Top of DATASET CONTENT

(** * Decentralized trust management for VANETs: ledger, anomaly detector, routers

    A shallow embedding of [blockchain.py], [rsu.py], [vehicle.py], the three
    routers of [algorithms/] ([tmr.py], [gytar.py], [aodv.py]) and the counting
    parts of [simulation.py], followed by the properties of the design
    document that concern them and by further properties of the code.

    Conventions of the embedding.
    - Python numbers ([int] and [float]) that take part in arithmetic are real
      numbers; a comparison is a [decide] on the corresponding relation of [R].
      Rounding, infinities and NaN are not modelled.
    - [time.time()] is an input: every function that reads the clock takes the
      reading(s) as explicit arguments, in the order the source reads them.
    - A [dict] keyed by vehicle id is a [gmap string _]; a [dict] whose
      iteration order decides the result (the neighbour snapshot handed to a
      router, a route cache) is an association list in insertion order.
    - A [while] loop is a function with fuel that returns [None] when the fuel
      is spent; an exception is [None] as well, or an outcome that carries
      the state left behind where a caller goes on from that state.
    - A random draw is an input, like the clock: a function that draws takes
      the values drawn as explicit arguments.
    - The datagrams a listener thread receives are a list, in arrival order. *)

From Stdlib Require Import Reals Lra Lia ZArith.
From stdpp Require Import gmap strings list fin_maps pretty.

Set Default Proof Using "Type*".

#[global] Instance Rle_decision (a b : R) : Decision (a <= b)%R := Rle_dec a b.
#[global] Instance Rlt_decision (a b : R) : Decision (a < b)%R := Rlt_dec a b.
#[global] Instance R_eq_decision : EqDecision R := Req_dec_T.

(** ** Python values stored in ledger payloads

    [F] is the carrier of floats: the ledger never computes with them, it only
    stores and serialises them. *)

#[warnings="-register-all"]
Inductive pyval (F : Type) : Type :=
| PNone
| PBool (b : bool)
| PInt (n : Z)
| PFloat (f : F)
| PStr (s : string)
| PList (l : list (pyval F))
| PDict (d : list (string * pyval F)).

Arguments PNone {F}.
Arguments PBool {F} b.
Arguments PInt {F} n.
Arguments PFloat {F} f.
Arguments PStr {F} s.
Arguments PList {F} l.
Arguments PDict {F} d.

(** ** config.py *)

Module Config.

Definition NETWORK_LENGTH : Z := 3000.
Definition NETWORK_WIDTH : Z := 3000.
Definition VEHICLE_MIN_VELOCITY : Z := 60.
Definition VEHICLE_MAX_VELOCITY : Z := 100.
Definition RSU_RADIUS : Z := 1000.
Definition MIN_VEHICLES : Z := 11.
Definition MAX_VEHICLES : Z := 101.
Definition MAX_V2V_RANGE : Z := 300.

End Config.

(** ** blockchain.py *)

Module Ledger.
Section Ledger.

Context {F : Type}.

(** [hashlib.sha256(json.dumps(d, sort_keys=True).encode()).hexdigest()] as a
    function of the dictionary [d], given as its items. *)
Variable sha256_json : list (string * pyval F) -> string.

Record Block : Type := mkBlock {
  index : Z;
  timestamp : F;
  data : pyval F;
  previous_hash : string;
  hash : string
}.

(** [self.__dict__] while [__init__] runs, before [self.hash] is assigned. *)
Definition init_dict (i : Z) (t : F) (d : pyval F) (p : string)
  : list (string * pyval F) :=
  [("index", PInt i); ("timestamp", PFloat t); ("data", d);
   ("previous_hash", PStr p)].

(** [self.__dict__] of a constructed block: the four attributes and [hash]. *)
Definition __dict__ (b : Block) : list (string * pyval F) :=
  init_dict (index b) (timestamp b) (data b) (previous_hash b)
    ++ [("hash", PStr (hash b))].

(** [Block.calculate_hash]: the digest of whatever [self.__dict__] holds when
    the method is called. *)
Definition calculate_hash (self_dict : list (string * pyval F)) : string :=
  sha256_json self_dict.

(** [Block.__init__]. *)
Definition Block__init__ (i : Z) (t : F) (d : pyval F) (p : string) : Block :=
  {| index := i; timestamp := t; data := d; previous_hash := p;
     hash := calculate_hash (init_dict i t d p) |}.

Record Blockchain : Type := mkBlockchain {
  chain : list Block;
  malicious_vehicles : gset string
}.

Definition create_genesis_block (now : F) : Block :=
  Block__init__ 0 now (PDict [("message", PStr "Genesis Block")]) "0".

(** [Blockchain.__init__]. *)
Definition Blockchain__init__ (now : F) : Blockchain :=
  {| chain := [create_genesis_block now]; malicious_vehicles := ∅ |}.

(** [self.chain[-1]]; [None] is the [IndexError] of an empty list. *)
Definition get_latest_block (bc : Blockchain) : option Block :=
  last (chain bc).

Definition add_block (bc : Blockchain) (d : pyval F) (now : F)
  : option (Block * Blockchain) :=
  previous_block ← get_latest_block bc;
  let new_block :=
    Block__init__ (index previous_block + 1) now d (hash previous_block) in
  Some (new_block,
        {| chain := chain bc ++ [new_block];
           malicious_vehicles := malicious_vehicles bc |}).

(** One iteration of the loop of [is_chain_valid], at index [i]: [false] is
    the [return False] of either test. *)
Definition block_ok (c : list Block) (i : nat) : bool :=
  match c !! i, c !! (i - 1)%nat with
  | Some current_block, Some previous_block =>
      if decide (hash current_block ≠ calculate_hash (__dict__ current_block))
      then false
      else if decide (previous_hash current_block ≠ hash previous_block)
      then false
      else true
  | _, _ => true
  end.

(** [for i in range(1, len(self.chain))]. *)
Definition is_chain_valid (bc : Blockchain) : bool :=
  forallb (block_ok (chain bc)) (seq 1 (length (chain bc) - 1)).

Definition malicious_payload (vehicle_id : string) (t : F) : pyval F :=
  PDict [("type", PStr "malicious_vehicle"); ("vehicle_id", PStr vehicle_id);
         ("timestamp", PFloat t)].

(** [t_payload] is the clock read for the payload, [t_block] the one read by
    [add_block]. *)
Definition add_malicious_vehicle (bc : Blockchain) (vehicle_id : string)
    (t_payload t_block : F) : option Blockchain :=
  let bc1 := {| chain := chain bc;
                malicious_vehicles := {[vehicle_id]} ∪ malicious_vehicles bc |} in
  '(_, bc2) ← add_block bc1 (malicious_payload vehicle_id t_payload) t_block;
  Some bc2.

Definition get_malicious_vehicles (bc : Blockchain) : gset string :=
  malicious_vehicles bc.

Definition vehicle_data_payload (vehicle_id : string) (location : pyval F)
    (speed direction : F) (message : string) (t : F) : pyval F :=
  PDict [("type", PStr "vehicle_data"); ("vehicle_id", PStr vehicle_id);
         ("location", location); ("speed", PFloat speed);
         ("direction", PFloat direction); ("message", PStr message);
         ("timestamp", PFloat t)].

Definition record_vehicle_data (bc : Blockchain) (vehicle_id : string)
    (location : pyval F) (speed direction : F) (message : string)
    (t_payload t_block : F) : option Blockchain :=
  '(_, bc') ← add_block bc
    (vehicle_data_payload vehicle_id location speed direction message t_payload)
    t_block;
  Some bc'.

Definition rsu_data_payload (rsu_id : string) (connected_vehicles : list string)
    (traffic_data : pyval F) (t : F) : pyval F :=
  PDict [("type", PStr "rsu_data"); ("rsu_id", PStr rsu_id);
         ("connected_vehicles", PList (PStr <$> connected_vehicles));
         ("traffic_data", traffic_data); ("timestamp", PFloat t)].

Definition record_rsu_data (bc : Blockchain) (rsu_id : string)
    (connected_vehicles : list string) (traffic_data : pyval F)
    (t_payload t_block : F) : option Blockchain :=
  '(_, bc') ← add_block bc
    (rsu_data_payload rsu_id connected_vehicles traffic_data t_payload) t_block;
  Some bc'.

(** The appending operations of the ledger, with their arguments and the
    clock readings they consume. *)
Inductive call : Type :=
| Add_block (d : pyval F) (now : F)
| Record_vehicle_data (vehicle_id : string) (location : pyval F)
    (speed direction : F) (message : string) (t_payload t_block : F)
| Record_rsu_data (rsu_id : string) (connected_vehicles : list string)
    (traffic_data : pyval F) (t_payload t_block : F)
| Add_malicious_vehicle (vehicle_id : string) (t_payload t_block : F).

Definition run_call (bc : Blockchain) (c : call) : option Blockchain :=
  match c with
  | Add_block d now => snd <$> add_block bc d now
  | Record_vehicle_data v l s d m t1 t2 => record_vehicle_data bc v l s d m t1 t2
  | Record_rsu_data r cv td t1 t2 => record_rsu_data bc r cv td t1 t2
  | Add_malicious_vehicle v t1 t2 => add_malicious_vehicle bc v t1 t2
  end.

Fixpoint run_calls (bc : Blockchain) (cs : list call) : option Blockchain :=
  match cs with
  | [] => Some bc
  | c :: cs' => bc' ← run_call bc c; run_calls bc' cs'
  end.

(** Outside interference with a stored block: [chain[i].data = d'], or a
    caller changing in place a dictionary it has handed to the ledger, which
    the block holds by reference. The stored [hash] is left as it was. *)
Definition set_data (d' : pyval F) (b : Block) : Block :=
  {| index := index b; timestamp := timestamp b; data := d';
     previous_hash := previous_hash b; hash := hash b |}.

Definition corrupt (i : nat) (d' : pyval F) (bc : Blockchain) : Blockchain :=
  {| chain := alter (set_data d') i (chain bc);
     malicious_vehicles := malicious_vehicles bc |}.

(** The payload a call hands to [add_block], and the clock reading
    [add_block] stamps the block with. *)
Definition call_payload (c : call) : pyval F :=
  match c with
  | Add_block d _ => d
  | Record_vehicle_data v l s d m t1 _ => vehicle_data_payload v l s d m t1
  | Record_rsu_data r cv td t1 _ => rsu_data_payload r cv td t1
  | Add_malicious_vehicle v t1 _ => malicious_payload v t1
  end.

Definition call_block_time (c : call) : F :=
  match c with
  | Add_block _ now => now
  | Record_vehicle_data _ _ _ _ _ _ t2 => t2
  | Record_rsu_data _ _ _ _ t2 => t2
  | Add_malicious_vehicle _ _ t2 => t2
  end.

(** The vehicle a call marks as malicious, if it is a marking. *)
Definition call_marks (c : call) : option string :=
  match c with
  | Add_malicious_vehicle v _ _ => Some v
  | _ => None
  end.

(** What the ledger is meant to maintain: the chain is never empty, every
    block after the first points at its predecessor and continues its
    numbering, and every stored hash is the digest taken by [__init__], over
    the four other attributes. *)
Definition chain_invariant (c : list Block) : Prop :=
  c ≠ [] ∧
  (∀ (i : nat) cur prev, c !! S i = Some cur → c !! i = Some prev →
     previous_hash cur = hash prev ∧ index cur = (index prev + 1)%Z) ∧
  (∀ b, b ∈ c →
     hash b = sha256_json
                (init_dict (index b) (timestamp b) (data b) (previous_hash b))).

End Ledger.

Arguments Block : clear implicits.
Arguments Blockchain : clear implicits.
Arguments call : clear implicits.

End Ledger.

(** ** Locations, neighbour snapshots and route caches shared by the routers *)

Module Routing.

#[local] Open Scope R_scope.

(** A location dictionary [{'x': _, 'y': _}]. *)
Record Location : Type := mkLocation { loc_x : R; loc_y : R }.

#[global] Instance Location_eq_decision : EqDecision Location.
Proof. solve_decision. Defined.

Bottom of DATASET CONTENT

TASK ITEM:
Output exactly what runs from the line with "Record Location : Type" to the final line above, both lines included, and nothing else.

FINISHED EXERCISE:
Record Location : Type := mkLocation { loc_x : R; loc_y : R }.

#[global] Instance Location_eq_decision : EqDecision Location.
Proof. solve_decision. Defined.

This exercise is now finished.